Secondary invalidation
When we share our experiences with friends, family or seek professional help, we hope to be validated and finally understood. Sometimes, even when people mean well, your experience and pain can be further invalidated or dismissed by a lack of neurodivergent understanding. Phrases such as “your being too sensitive” or “just move on and forget about it” can feel minimising and completely mismatched to the enormity of how you truly feel.
How do we heal?
What was broken wasn’t just a bond, they were part of your inner world, the part of you that believed in and wholeheartedly offered connection and trust. You held space for something that you valued and that in itself is beautiful. You trusted, you loved, and you let someone in, you didn’t do anything wrong, it’s not your fault that they couldn’t respect and honour that gift.
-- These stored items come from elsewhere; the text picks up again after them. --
(* ------------------------------------------------------------------------- *)
(** ** The admin wallet management service *)

Module UserRegistration.
Record t : Set := {
  email : string;
  fullName : string;
  walletAddress : string;
  roleCategory : user_role_category;
  phone : option string
}.
End UserRegistration.

Module WalletUpdateRequest.
Record t : Set := {
  profileId : string;
  newWalletAddress : string;
  reason : string
}.
End WalletUpdateRequest.

(** [{ success, profileId?, error? }]. *)
Record result : Set := {
  success : bool;
  profileId : option string;
  error : option string
}.

Definition failure (msg : string) : result :=
  {| success := false; profileId := None; error := Some msg |}.

Definition succeeded (pid : option string) : result :=
  {| success := true; profileId := pid; error := None |}.

(** [x || null] on an optional string. *)
Definition or_null (x : option string) : option string :=
  match x with
  | Some s => if truthy s then Some s else None
  | None => None
  end.

(** [adminProfile?.role_category !== "admin" &&
     adminProfile?.role_category !== "judiciary"], negated. *)
Definition may_administer (adminProfile : option profile) : bool :=
  match adminProfile with
  | Some p =>
      match role_category p with
      | admin | judiciary => true
      | _ => false
      end
  | None => false
  end.

(** The first lines of the register and update functions: the session user
    and the role of its profile.  [inr uid] is the authenticated caller. *)
Definition validate_admin_access (e : env) (w : world) (denied : string)
  : result + string :=
  match currentAuthUser e with
  | None => inl (failure "Not authenticated")
  | Some uid =>
      if negb (truthy uid) then inl (failure "Not authenticated")
      else
        let adminProfile :=
          maybeSingle
            (filter (fun p => String.eqb (user_id p) uid) (profiles w)) in
        if may_administer adminProfile then inr uid
        else inl (failure denied)
  end.

Definition auth_createUser (e : env) (w : world) (mail : string) : world :=
  match authError e with
  | Some _ => set_auth w (auth_users w) (auth_calls w ++ [createUser mail])
  | None =>
      set_auth w
        (auth_users w ++ [ {| auth_id := new_user_id e; auth_email := mail |} ])
        (auth_calls w ++ [createUser mail])
  end.

Definition auth_deleteUser (e : env) (w : world) (uid : string) : world :=
  match deleteUserError e with
  | Some _ => set_auth w (auth_users w) (auth_calls w ++ [deleteUser uid])
  | None =>
      set_auth w
        (filter (fun u => negb (String.eqb (auth_id u) uid)) (auth_users w))
        (auth_calls w ++ [deleteUser uid])
  end.

(** The row [adminRegisterUserWithWallet] inserts into [profiles]. *)
Definition registered_profile (e : env) (registration : UserRegistration.t)
  : profile :=
  {| id := new_profile_id e;
     user_id := new_user_id e;
     email := UserRegistration.email registration;
     full_name := UserRegistration.fullName registration;
     role_category := UserRegistration.roleCategory registration;
     phone := or_null (UserRegistration.phone registration);
     wallet_address :=
       Some (toLowerCase (UserRegistration.walletAddress registration));
     is_wallet_verified := true;
     wallet_verified_at := Some (now e) |}.

(** The two existence checks of the registration: is the wallet, is the
    email already held by a row? *)
Definition registration_conflict (w : world)
  (registration : UserRegistration.t) : option result :=
  let normalizedWallet :=
    toLowerCase (UserRegistration.walletAddress registration) in
  match maybeSingle (filter (wallet_is normalizedWallet) (profiles w)) with
  | Some _ => Some (failure "This wallet address is already registered")
  | None =>
      match maybeSingle
              (filter (fun p => String.eqb (email p)
                                  (UserRegistration.email registration))
                 (profiles w)) with
      | Some _ => Some (failure "This email is already registered")
      | None => None
      end
  end.

Definition adminRegisterUserWithWallet (e : env) (w : world)
  (registration : UserRegistration.t) : world * result :=
  match validate_admin_access e w
          "Unauthorized: Only admins can register users" with
  | inl r => (w, r)
  | inr uid =>
      let normalizedWallet :=
        toLowerCase (UserRegistration.walletAddress registration) in
      match registration_conflict w registration with
      | Some r => (w, r)
      | None =>
      let w1 := auth_createUser e w (UserRegistration.email registration) in
      match authError e with
      | Some m =>
          (w1, failure (String.append "Failed to create auth user: " m))
      | None =>
      let row := registered_profile e registration in
      match insert_profile e (profiles w1) row with
      | inl m =>
          (auth_deleteUser e w1 (new_user_id e),
           failure (String.append "Failed to create profile: " m))
      | inr ps' =>
          let w2 := set_profiles w1 ps' in
          let w3 :=
            snd (insert_audit e w2
                   {| profile_id := id row;
                      action := wallet_added;
                      old_value := None;
                      new_value := Some normalizedWallet;
                      changed_by := Some uid;
                      changed_at := db_now e |}) in
          (w3, succeeded (Some (id row)))
      end end end
  end.

(** The assignment of [adminUpdateUserWallet]'s update statement. *)
Definition rebind (a t : string) (p : profile) : profile :=
  {| id := id p;
     user_id := user_id p;
     email := email p;
     full_name := full_name p;
     role_category := role_category p;
     phone := phone p;
     wallet_address := Some a;
     is_wallet_verified := true;
     wallet_verified_at := Some t |}.

Definition adminUpdateUserWallet (e : env) (w : world)
  (request : WalletUpdateRequest.t) : world * result :=
  match validate_admin_access e w
          "Unauthorized: Only admins can update wallets" with
  | inl r => (w, r)
  | inr uid =>
      let pid := WalletUpdateRequest.profileId request in
      let normalizedWallet :=
        toLowerCase (WalletUpdateRequest.newWalletAddress request) in
      match maybeSingle
              (filter (fun p => String.eqb (id p) pid) (profiles w)) with
      | None => (w, failure "Profile not found")
      | Some prof =>
      match maybeSingle
              (filter (fun p => wallet_is normalizedWallet p
                                && negb (String.eqb (id p) pid))
                 (profiles w)) with
      | Some _ => (w, failure "New wallet address is already in use")
      | None =>
      match update_profiles e w (fun p => String.eqb (id p) pid)
              (rebind normalizedWallet (now e)) with
      | inl m => (w, failure (String.append "Failed to update wallet: " m))
      | inr w1 =>
          let w2 :=
            snd (insert_audit e w1
                   {| profile_id := pid;
                      action := wallet_changed;
                      old_value := or_null (wallet_address prof);
                      new_value := Some normalizedWallet;
                      changed_by := Some uid;
                      changed_at := db_now e |}) in
          (w2, succeeded None)
      end end end
  end.

(** The assignment of [adminVerifyWallet]'s update statement. *)
Definition set_verification (verify : bool) (t : string) (p : profile)
  : profile :=
  {| id := id p;
     user_id := user_id p;
     email := email p;
     full_name := full_name p;
     role_category := role_category p;
     phone := phone p;
     wallet_address := wallet_address p;
     is_wallet_verified := verify;
     wallet_verified_at := if verify then Some t else None |}.

Definition adminVerifyWallet (e : env) (w : world)
  (profileId_ : string) (verify : bool) : world * result :=
  match update_profiles e w (fun p => String.eqb (id p) profileId_)
          (set_verification verify (now e)) with
  | inl m => (w, failure m)
  | inr w1 => (w1, succeeded None)
  end.

(* ------------------------------------------------------------------------- *)
(** ** The wallet verification service *)

Module WalletAuthResponse.
Record t : Set := {
  isAuthorized : bool;
  profileId : option string;
  fullName : option string;
  roleCategory : option string;
  error : option string
}.
End WalletAuthResponse.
Healing starts by validating your experience and how deeply hurt you feel, it helps to fully acknowledge the full range of your emotions such as grief for the person you thought they were, anger for how you were treated and sadness for the future vision you once held with them. It also involves rebuilding internal safety by reconnecting with your inner wisdom, gently untangling beliefs and past relational traumas, restoring self-trust and reconstructing your world view by integrating this experience in a way that makes sense to you.
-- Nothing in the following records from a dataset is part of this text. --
(** * Exam scheduler (USL-ERP): a shallow embedding

    The scheduling engine of the repository is embedded function by
    function: first the enhanced algorithm (v5.0: general-education time
    blocks, priority phases, double-unit sections), then, in module [V4],
    what the earlier two-phase variant (v4.0) does differently.

    JavaScript strings are Rocq strings over ASCII, and an array index or a
    table index past the end reads the string "undefined".  Day and slot
    indices, unit counts and year levels are natural numbers; priority
    weights are binary naturals.  The scheduling ledger ([roomUsage],
    [subjectScheduled]) and the conflict matrix, which the code only ever
    reads by key, are stdpp finite maps and sets; the JS [Map]s whose
    insertion order the code observes (the output accumulator [scheduled],
    the subject groups, the course-year groups) are association lists that
    keep insertion order.  Mutation of the ledger and of the accumulator is
    explicit state passing through a [World] record.  Console output is not
    modelled. *)

From stdpp Require Import gmap strings list fin_maps.
From Stdlib Require Import Ascii DecimalString.
From Stdlib Require DecimalNat Sorted.

Open Scope string_scope.
Open Scope list_scope.
Open Scope stdpp_scope.

(** ** Strings *)

Module Str.

Definition isLower (c : ascii) : bool :=
  let n := nat_of_ascii c in (97 <=? n)%nat && (n <=? 122)%nat.

Definition isUpper (c : ascii) : bool :=
  let n := nat_of_ascii c in (65 <=? n)%nat && (n <=? 90)%nat.

Definition isSpace (c : ascii) : bool :=
  let n := nat_of_ascii c in
  ((9 <=? n)%nat && (n <=? 13)%nat) || (n =? 32)%nat.

Definition upperChar (c : ascii) : ascii :=
  if isLower c then ascii_of_nat (nat_of_ascii c - 32) else c.

(** [String.prototype.toUpperCase] on ASCII text. *)
Fixpoint toUpperCase (s : string) : string :=
  match s with
  | EmptyString => EmptyString
  | String c r => String (upperChar c) (toUpperCase r)
  end.

Fixpoint trimStart (s : string) : string :=
  match s with
  | EmptyString => EmptyString
  | String c r => if isSpace c then trimStart r else s
  end.

Fixpoint trimEnd (s : string) : string :=
  match s with
  | EmptyString => EmptyString
  | String c r =>
      match trimEnd r with
      | EmptyString => if isSpace c then EmptyString else String c EmptyString
      | r' => String c r'
      end
  end.

(** [String.prototype.trim]. *)
Definition trim (s : string) : string := trimEnd (trimStart s).

(** [s.startsWith(p)]. *)
Definition startsWith (s p : string) : bool := String.prefix p s.

(** [s.includes(p)]. *)
Fixpoint includes (s p : string) : bool :=
  String.prefix p s ||
  match s with
  | EmptyString => false
  | String _ r => includes r p
  end.

(** A JS string used as a condition: the empty string is falsy. *)
Definition truthy (s : string) : bool :=
  match s with EmptyString => false | _ => true end.

(** Template rendering of a non-negative integer. *)
Definition ofNat (n : nat) : string := NilEmpty.string_of_uint (Nat.to_uint n).

Fixpoint takeUpper (s : string) : string :=
  match s with
  | String c r => if isUpper c then String c (takeUpper r) else EmptyString
  | EmptyString => EmptyString
  end.

Fixpoint dropUpper (s : string) : string :=
  match s with
  | String c r => if isUpper c then dropUpper r else s
  | EmptyString => EmptyString
  end.

(** [s.slice(n)]: what is left of [s] past its first [n] characters. *)
Fixpoint slice (n : nat) (s : string) : string :=
  match n, s with
  | 0, _ => s
  | S n', String _ r => slice n' r
  | S _, EmptyString => EmptyString
  end.

End Str.

(** ** Ordered maps (JS [Map], insertion order observable) *)

Module OMap.

Section Defs.
Context {V : Type}.

Fixpoint get (k : string) (m : list (string * V)) : option V :=
  match m with
  | [] => None
  | (k', v) :: r => if String.eqb k' k then Some v else get k r
  end.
Which healing therapy is most effective?
The autistic experience is highly diverse, the first place to start is by understanding you own internal processes and matching a therapeutic modality to your natural neurology. Which is why finding neurodivergent affirming support is so important.
For example, if you have a strong need to intellectually understand what happened or are highly visual, it is counter-intuitive to completely ignore these neurological needs. Modalities such as IFS (Internal Family Systems) can help you build narratives through your inner world that intrinsically make sense to you, whilst also guiding you to the somatic (physical body) responses where emotions and traumatic imprints are held.
Above all else though, studies consistently show that the therapeutic relationship will always be more important for healing than the modality used. It is important to work with someone who does not pathologise neurodivergence or see it as disordered and will take the time to understand how you process in a way that works for you.
Healing doesn’t mean forgetting that it ever happened, it involves weaving and integrating the experience into your new reality in a way that makes sense to you.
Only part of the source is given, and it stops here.